Secara diplomatis Heru memang tak mempersoalkan kebijakan yang diambil Presiden Jokowi. Meski demikian, dia memperingatkan bahwa kebijakan tersebut melanggar Surat Kesanggupan (Letter of Intent/LoI) antara Indonesia dengan Norwegia dalam bekerjasama soal REDD+. Menurut Heru, LoI tersebut secara jelas mempersyaratkan adanya badan khusus yang mengurus soal REDD+. “Kementerian LHK tidak memenuhi syarat tersebut,” tukasnya.
Eksistensi BP REDD+ memang tak bisa dilepaskan dari LoI Indonesia-Norwegia. Dokumen tersebut diteken pada 26 Mei 2010 di Oslo, Norwegia dan penuh kontroversi. Berdasarkan dokumen tersebut, kedua negara berkomitmen untuk bekerjasama dalam kegiatan REDD+. Indonesia melakoni sejumlah kegiatan, termasuk memberlakukan kebijakan penundaan izin baru di hutan alam primer dan lahan gambut. Kebijakan yang populer dengan moratorium hutan itu direspon protes di tanah air. Sebagai timbal balik dari langkah-langkah yang diambil Indonesia, Norwegia berjanji untuk membayar kompensasi sebesar 1 miliar dolar AS.
Menurut Heru, karena pembubaran BP REDD+ menerabas LoI, sangat dimungkinkan jika Norwegia mengambil langkah untuk membatalkan dokumen tersebut.

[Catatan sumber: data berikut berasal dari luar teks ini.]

(** C8.  When every ip and uri entry of the request parses, the loop
    succeeds on any template it starts from, and the template has, in
    its DNS, email, IP and URI lists, the values of the request's entries
    of that type (parsed for ip and uri), in the order of the request and
    nothing else.  The same holds of the template of every certificate
    that [GenerateCertificate] returns.  And [GenerateCertificate] does
    return one: when the steps before the loop succeed, the template
    with these four lists reaches the signing step, and when the issuer
    key decodes and [x509.CreateCertificate] signs, the record made from
    the signed bytes is returned. *)
Theorem alternate_names_grouped_in_input_order `{Library}
    (request : CertificateRequest.t) (issuer : option Certificate.t) :
  forallb parses (CertificateRequest.AlternateNames request) = true ->
  (forall serial h tpl0,
     setIssuer (newTemplate request serial h) issuer = Ok tpl0 ->
     exists tpl,
       template request issuer serial h = Ok tpl /\
       grouped (CertificateRequest.AlternateNames request) tpl) /\
  (forall r cert r',
     GenerateCertificate request issuer r = (Ok cert, r') ->
     exists tpl,
       signedFrom request issuer r cert r' tpl /\
       grouped (CertificateRequest.AlternateNames request) tpl) /\
  (forall r r2,
     prepared request issuer r r2 ->
     exists pKey serial pKeyBytes tpl,
       grouped (CertificateRequest.AlternateNames request) tpl /\
       forall parent key certBytes r',
         signer issuer tpl pKey = Ok (parent, key) ->
         CreateCertificate tpl parent (Public pKey) key r2
         = (inl certBytes, r') ->
         GenerateCertificate request issuer r
         = (Ok {| Certificate.Serial := big.String serial;
                  Certificate.CertificateAuthority := isNil issuer;
                  Certificate.KeyData := hex.EncodeToString pKeyBytes;
                  Certificate.Subject := CertificateRequest.Subject request;
                  Certificate.CertificateData :=
                    hex.EncodeToString certBytes |}, r') /\
         signedFrom request issuer r
           {| Certificate.Serial := big.String serial;
              Certificate.CertificateAuthority := isNil issuer;
              Certificate.KeyData := hex.EncodeToString pKeyBytes;
              Certificate.Subject := CertificateRequest.Subject request;
              Certificate.CertificateData := hex.EncodeToString certBytes |}
           r' tpl).
Proof.
  intros Hall.
  assert (Hloop : forall serial h tpl0,
             setIssuer (newTemplate request serial h) issuer = Ok tpl0 ->
             exists tpl,
               template request issuer serial h = Ok tpl /\
               grouped (CertificateRequest.AlternateNames request) tpl).
  { intros serial h tpl0 Hissuer.
    destruct (addAlternateNames_total _ tpl0 Hall) as [tpl1 Hl].
    assert (Htpl : template request issuer serial h
                   = Ok (setStatusProviders tpl1
                           (CertificateRequest.StatusProviders request))).
    { unfold template. rewrite Hissuer. simpl. rewrite Hl. reflexivity. }
    eexists. split; [exact Htpl |].
    eapply template_grouped; exact Htpl. }
  split; [exact Hloop |]. split.
  - intros r cert r' Hrun. apply GenerateCertificate_Ok in Hrun.
    destruct Hrun as [tpl Hsigned]. exists tpl. split; [exact Hsigned |].
    destruct Hsigned as [? ? ? ? ? ? ? ? ? ? ? _ _ _ _ Htpl _ _].
    eapply template_grouped; exact Htpl.
  - intros r r2 (pKey & r1 & serial & pKeyBytes & publicKeyBytes & tpl0 &
                 HpKey & Hserial & Hkb & Hpb & Hissuer).
    destruct (Hloop _ _ _ Hissuer) as (tpl & Htpl & Hgrouped).
    exists pKey, serial, pKeyBytes, tpl. split; [exact Hgrouped |].
    intros parent key certBytes r' Hsigner Hcreate.
    assert (Hsigned :
              signedFrom request issuer r
                {| Certificate.Serial := big.String serial;
                   Certificate.CertificateAuthority := isNil issuer;
                   Certificate.KeyData := hex.EncodeToString pKeyBytes;
                   Certificate.Subject := CertificateRequest.Subject request;
                   Certificate.CertificateData :=
                     hex.EncodeToString certBytes |} r' tpl)
      by (econstructor; eassumption).
    split; [apply signedFrom_returns with (tpl := tpl); exact Hsigned
           | exact Hsigned].
Qed.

Dalam LoI, secara gamblang juga disebutkan kedua belah pihak bisa membatalkannya kapan pun.
Meski demikian, Heru menuturkan, dia sempat berkomunikasi dengan pemerintah Norwegia ketika isu pembubaran BP REDD+ sudah mencuat. “Norwegia menyatakan masih berkomitmen mendukung Indonesia dalam menjalankan agenda REDD+, selama Indonesia juga memiliki komitmen yang sama,” katanya.
Kritik KPH
Heru juga mengingatkan, pembubaran BP REDD+ mungkin bisa menyulitkan implementasi REDD+ dan perbaikan tata kelola hutan. Dia mengklaim, selama BP REDD+ (sebelumnya Satuan Tugas REDD+) eksis, banyak capaian yang berhasil diraih dibandingkan jika agenda REDD+ dilaksanakan oleh institusi konvensional seperti kementerian. “Dengan BP REDD+ terjadi peningkatan transparansi, inklusif, dan lebih akuntabel. Koordinasi antara lembaga juga lebih mudah,” katanya.
Terkait lambatnya perbaikan tata kelola hutan jika dilakukan oleh lembaga konvensional, Heru mencontohkan pembentukan Kesatuan Pengelolan Hutan (KPH). Meski sudah sejak lama KPH disebut sebagai elemen utama perbaikan tata kelola hutan, nyatanya unit pengelola hutan di tingkat tapak tersebut tak kunjung beroperasi dengan baik. “Rencana pembangunan KPH sudah 30 tahun tapi sampai sekarang nggak jadi-jadi,” katanya.
Meski demikian, Heru tetap berharap, pemerintah saat ini bisa melanjutkan agenda REDD+ dan perbaikan tata kelola hutan. “Mari sepenuh hati kita dukung proses ini dan biarkan masyarakat yang menilainya. Saya tidak mau berandai-andai. Kita optimis saja, apa yang telah dilakukan BP REDD+ akan disinergikan seiring peleburan ini. Kita dukung sepenuhnya Ibu Menteri Siti Nurbaya yang akan memproses perubahan ini,” kata dia diplomatis.
Pemerintah semu
Bubarnya BP REDD+ tidak lepas dari campur tangan Menteri LHK Siti Nurbaya. Dia melihat selama ini pengelolaan pengendalian perubahan iklim dilakukan oleh beberapa lembaga yang berindikasi tumpang-tindih antara Kementerian LHK, BP REDD+ dan Dewan Nasional Perubahan Iklim (DNPI). Untuk itu, saat mengusulkan struktur kelembagaan Kementerian LHK, dia mengajukan Direktorat Jenderal Pengendalian Perubahan Iklim yang diperkuat untuk melaksanakan seluruh tugas yang tumpang tindih itu. “Agar tidak ada quasi government,” katanya.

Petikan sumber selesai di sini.